*Your assignment:*
Copy out the records below exactly as they appear.

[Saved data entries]
⁂

(* ===== verification/DaemonFraming.v ===== *)
(** * Length-prefixed framing: [src/daemon/protocol.rs]

    A reader is the bytes that are still to come before the end of the stream, a
    writer the bytes written so far; waiting for more input is not modelled.
    serde_json is the pair of arguments [to_vec] and [from_slice]. *)

From S2P Require Import Prelude Errors.

Inductive IoErrorKind := UnexpectedEof | InvalidData (m : Msg).

Definition DEFAULT_MAX_PAYLOAD : Z := 64 * 1024 * 1024.

(** [read_exact]: at the end of the stream everything is consumed. *)
Definition read_exact (n : nat) (r : list byte) : list byte * result (list byte) IoErrorKind :=
  if (length r <? n)%nat then ([], Err UnexpectedEof) else (drop n r, Ok (take n r)).

Definition read_raw_frame_with_limit (r : list byte) (max_payload : Z)
  : list byte * result (list byte) IoErrorKind :=
  match read_exact 4 r with
  | (r, Err e) => (r, Err e)
  | (r, Ok len_buf) =>
      let n := be_value len_buf in
      if max_payload <? n
      then (r, Err (InvalidData (Fmt "frame too large: {len} > {max_payload}" [ANum n; ANum max_payload])))
      else read_exact (Z.to_nat n) r
  end.

Definition write_raw_frame (w : list byte) (body : list byte) : list byte * result () IoErrorKind :=
  if U32_MAX <? len body
  then (w, Err (InvalidData (Lit "payload exceeds u32 max")))
  else (w ++ be_bytes 4 (len body) ++ body, Ok ()).

Section Json.
Context {T : Type}.
Variable from_slice : list byte → option T.
Variable to_vec : T → option (list byte).

Definition read_frame_with_limit (r : list byte) (max_payload : Z) : list byte * result T IoErrorKind :=
  match read_raw_frame_with_limit r max_payload with
  | (r, Err e) => (r, Err e)
  | (r, Ok buf) => (r, ok_or (from_slice buf) (InvalidData (Fmt "JSON: {e}" [AOpaque])))
  end.
Definition read_frame (r : list byte) : list byte * result T IoErrorKind :=
  read_frame_with_limit r DEFAULT_MAX_PAYLOAD.

Definition write_frame (w : list byte) (msg : T) : list byte * result () IoErrorKind :=
  match to_vec msg with
  | None => (w, Err (InvalidData (Fmt "serialize: {e}" [AOpaque])))
  | Some body => write_raw_frame w body
  end.
End Json.

Lemma be_value_4 z : 0 ≤ z ≤ U32_MAX → be_value (be_bytes 4 z) = z.
Proof. intros. apply be_value_bytes. change (256 ^ Z.of_nat 4) with 4294967296. unfold U32_MAX in *. lia. Qed.

Lemma write_raw_frame_Ok w body w' :
  write_raw_frame w body = (w', Ok ()) ↔ len body ≤ U32_MAX ∧ w' = w ++ be_bytes 4 (len body) ++ body.
Proof. unfold write_raw_frame. destruct (Z.ltb_spec U32_MAX (len body)); naive_solver lia. Qed.

(** A frame read back from the front of a stream, with what follows left over. *)
Lemma read_frame_bytes body rest max :
  len body ≤ U32_MAX →
  read_raw_frame_with_limit (be_bytes 4 (len body) ++ body ++ rest) max =
  if max <? len body
  then (body ++ rest,
        Err (InvalidData (Fmt "frame too large: {len} > {max_payload}" [ANum (len body); ANum max])))
  else (rest, Ok body).
Proof.
  intros Hb. pose proof (len_nonneg body). unfold read_raw_frame_with_limit, read_exact at 1.
  destruct (Nat.ltb_spec (length (be_bytes 4 (len body) ++ body ++ rest)) 4) as [Hlt|_].
  { rewrite length_app, be_bytes_length in Hlt. lia. }
  rewrite drop_app_length', take_app_length', be_value_4 by (done || (by rewrite be_bytes_length)).
  destruct (max <? len body); [done|]. unfold read_exact.
  replace (Z.to_nat (len body)) with (length body) by (unfold len; lia).
  destruct (Nat.ltb_spec (length (body ++ rest)) (length body)) as [Hlt|_].
  { rewrite length_app in Hlt. lia. }
  by rewrite drop_app_length, take_app_length.
Qed.

(** A frame that was read is exactly the front of the stream. *)
Lemma read_raw_frame_Ok r max r' frame :
  read_raw_frame_with_limit r max = (r', Ok frame) → r = be_bytes 4 (len frame) ++ frame ++ r'.
Proof.
  unfold read_raw_frame_with_limit, read_exact at 1.
  destruct (Nat.ltb_spec (length r) 4) as [|H4]; [by intros [=]|].
  destruct (max <? be_value (take 4 r)); [by intros [=]|]. unfold read_exact.
  destruct (Nat.ltb_spec (length (drop 4 r)) (Z.to_nat (be_value (take 4 r)))) as [|Hn]; [by intros [=]|].
  intros [= <- <-].
  assert (length (take 4 r) = 4%nat) as Ht by (rewrite length_take; lia).
  pose proof (be_value_range (take 4 r)).
  assert (len (take (Z.to_nat (be_value (take 4 r))) (drop 4 r)) = be_value (take 4 r)) as ->.
  { unfold len. rewrite length_take. lia. }
  assert (be_bytes 4 (be_value (take 4 r)) = take 4 r) as ->.
  { unfold be_bytes, be_value. rewrite <- Ht at 1. rewrite <- (length_reverse (take 4 r)), le_bytes_value.
    apply reverse_involutive. }
  by rewrite !take_drop.
Qed.

(** Raw frames survive the stream, up to the reader's limit; the limit is checked
    before the payload is read. *)
Theorem raw_frame_roundtrip (w body rest : list byte) (max : Z) (w' : list byte) :
  write_raw_frame w body = (w', Ok ()) →
  ∃ frame, w' = w ++ frame ∧
    read_raw_frame_with_limit (frame ++ rest) max =
    if max <? len body
    then (body ++ rest,
          Err (InvalidData (Fmt "frame too large: {len} > {max_payload}" [ANum (len body); ANum max])))
    else (rest, Ok body).
Proof.
  intros [Hb ->]%write_raw_frame_Ok. exists (be_bytes 4 (len body) ++ body). split; [done|].
  rewrite <- (assoc_L (++)). by apply read_frame_bytes.
Qed.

⁂

*Answer to this task:*
(* ===== verification/DaemonFraming.v ===== *)
(** * Length-prefixed framing: [src/daemon/protocol.rs]

    A reader is the bytes that are still to come before the end of the stream, a
    writer the bytes written so far; waiting for more input is not modelled.
    serde_json is the pair of arguments [to_vec] and [from_slice]. *)

From S2P Require Import Prelude Errors.

Inductive IoErrorKind := UnexpectedEof | InvalidData (m : Msg).

Definition DEFAULT_MAX_PAYLOAD : Z := 64 * 1024 * 1024.

(** [read_exact]: at the end of the stream everything is consumed. *)
Definition read_exact (n : nat) (r : list byte) : list byte * result (list byte) IoErrorKind :=
  if (length r <? n)%nat then ([], Err UnexpectedEof) else (drop n r, Ok (take n r)).

Definition read_raw_frame_with_limit (r : list byte) (max_payload : Z)
  : list byte * result (list byte) IoErrorKind :=
  match read_exact 4 r with
  | (r, Err e) => (r, Err e)
  | (r, Ok len_buf) =>
      let n := be_value len_buf in
      if max_payload <? n
      then (r, Err (InvalidData (Fmt "frame too large: {len} > {max_payload}" [ANum n; ANum max_payload])))
      else read_exact (Z.to_nat n) r
  end.

Definition write_raw_frame (w : list byte) (body : list byte) : list byte * result () IoErrorKind :=
  if U32_MAX <? len body
  then (w, Err (InvalidData (Lit "payload exceeds u32 max")))
  else (w ++ be_bytes 4 (len body) ++ body, Ok ()).

Section Json.
Context {T : Type}.
Variable from_slice : list byte → option T.
Variable to_vec : T → option (list byte).

Definition read_frame_with_limit (r : list byte) (max_payload : Z) : list byte * result T IoErrorKind :=
  match read_raw_frame_with_limit r max_payload with
  | (r, Err e) => (r, Err e)
  | (r, Ok buf) => (r, ok_or (from_slice buf) (InvalidData (Fmt "JSON: {e}" [AOpaque])))
  end.
Definition read_frame (r : list byte) : list byte * result T IoErrorKind :=
  read_frame_with_limit r DEFAULT_MAX_PAYLOAD.

Definition write_frame (w : list byte) (msg : T) : list byte * result () IoErrorKind :=
  match to_vec msg with
  | None => (w, Err (InvalidData (Fmt "serialize: {e}" [AOpaque])))
  | Some body => write_raw_frame w body
  end.
End Json.

Lemma be_value_4 z : 0 ≤ z ≤ U32_MAX → be_value (be_bytes 4 z) = z.
Proof. intros. apply be_value_bytes. change (256 ^ Z.of_nat 4) with 4294967296. unfold U32_MAX in *. lia. Qed.

Lemma write_raw_frame_Ok w body w' :
  write_raw_frame w body = (w', Ok ()) ↔ len body ≤ U32_MAX ∧ w' = w ++ be_bytes 4 (len body) ++ body.
Proof. unfold write_raw_frame. destruct (Z.ltb_spec U32_MAX (len body)); naive_solver lia. Qed.

(** A frame read back from the front of a stream, with what follows left over. *)
Lemma read_frame_bytes body rest max :
  len body ≤ U32_MAX →
  read_raw_frame_with_limit (be_bytes 4 (len body) ++ body ++ rest) max =
  if max <? len body
  then (body ++ rest,
        Err (InvalidData (Fmt "frame too large: {len} > {max_payload}" [ANum (len body); ANum max])))
  else (rest, Ok body).
Proof.
  intros Hb. pose proof (len_nonneg body). unfold read_raw_frame_with_limit, read_exact at 1.
  destruct (Nat.ltb_spec (length (be_bytes 4 (len body) ++ body ++ rest)) 4) as [Hlt|_].
  { rewrite length_app, be_bytes_length in Hlt. lia. }
  rewrite drop_app_length', take_app_length', be_value_4 by (done || (by rewrite be_bytes_length)).
  destruct (max <? len body); [done|]. unfold read_exact.
  replace (Z.to_nat (len body)) with (length body) by (unfold len; lia).
  destruct (Nat.ltb_spec (length (body ++ rest)) (length body)) as [Hlt|_].
  { rewrite length_app in Hlt. lia. }
  by rewrite drop_app_length, take_app_length.
Qed.

(** A frame that was read is exactly the front of the stream. *)
Lemma read_raw_frame_Ok r max r' frame :
  read_raw_frame_with_limit r max = (r', Ok frame) → r = be_bytes 4 (len frame) ++ frame ++ r'.
Proof.
  unfold read_raw_frame_with_limit, read_exact at 1.
  destruct (Nat.ltb_spec (length r) 4) as [|H4]; [by intros [=]|].
  destruct (max <? be_value (take 4 r)); [by intros [=]|]. unfold read_exact.
  destruct (Nat.ltb_spec (length (drop 4 r)) (Z.to_nat (be_value (take 4 r)))) as [|Hn]; [by intros [=]|].
  intros [= <- <-].
  assert (length (take 4 r) = 4%nat) as Ht by (rewrite length_take; lia).
  pose proof (be_value_range (take 4 r)).
  assert (len (take (Z.to_nat (be_value (take 4 r))) (drop 4 r)) = be_value (take 4 r)) as ->.
  { unfold len. rewrite length_take. lia. }
  assert (be_bytes 4 (be_value (take 4 r)) = take 4 r) as ->.
  { unfold be_bytes, be_value. rewrite <- Ht at 1. rewrite <- (length_reverse (take 4 r)), le_bytes_value.
    apply reverse_involutive. }
  by rewrite !take_drop.
Qed.

(** Raw frames survive the stream, up to the reader's limit; the limit is checked
    before the payload is read. *)
Theorem raw_frame_roundtrip (w body rest : list byte) (max : Z) (w' : list byte) :
  write_raw_frame w body = (w', Ok ()) →
  ∃ frame, w' = w ++ frame ∧
    read_raw_frame_with_limit (frame ++ rest) max =
    if max <? len body
    then (body ++ rest,
          Err (InvalidData (Fmt "frame too large: {len} > {max_payload}" [ANum (len body); ANum max])))
    else (rest, Ok body).
Proof.
  intros [Hb ->]%write_raw_frame_Ok. exists (be_bytes 4 (len body) ++ body). split; [done|].
  rewrite <- (assoc_L (++)). by apply read_frame_bytes.
Qed.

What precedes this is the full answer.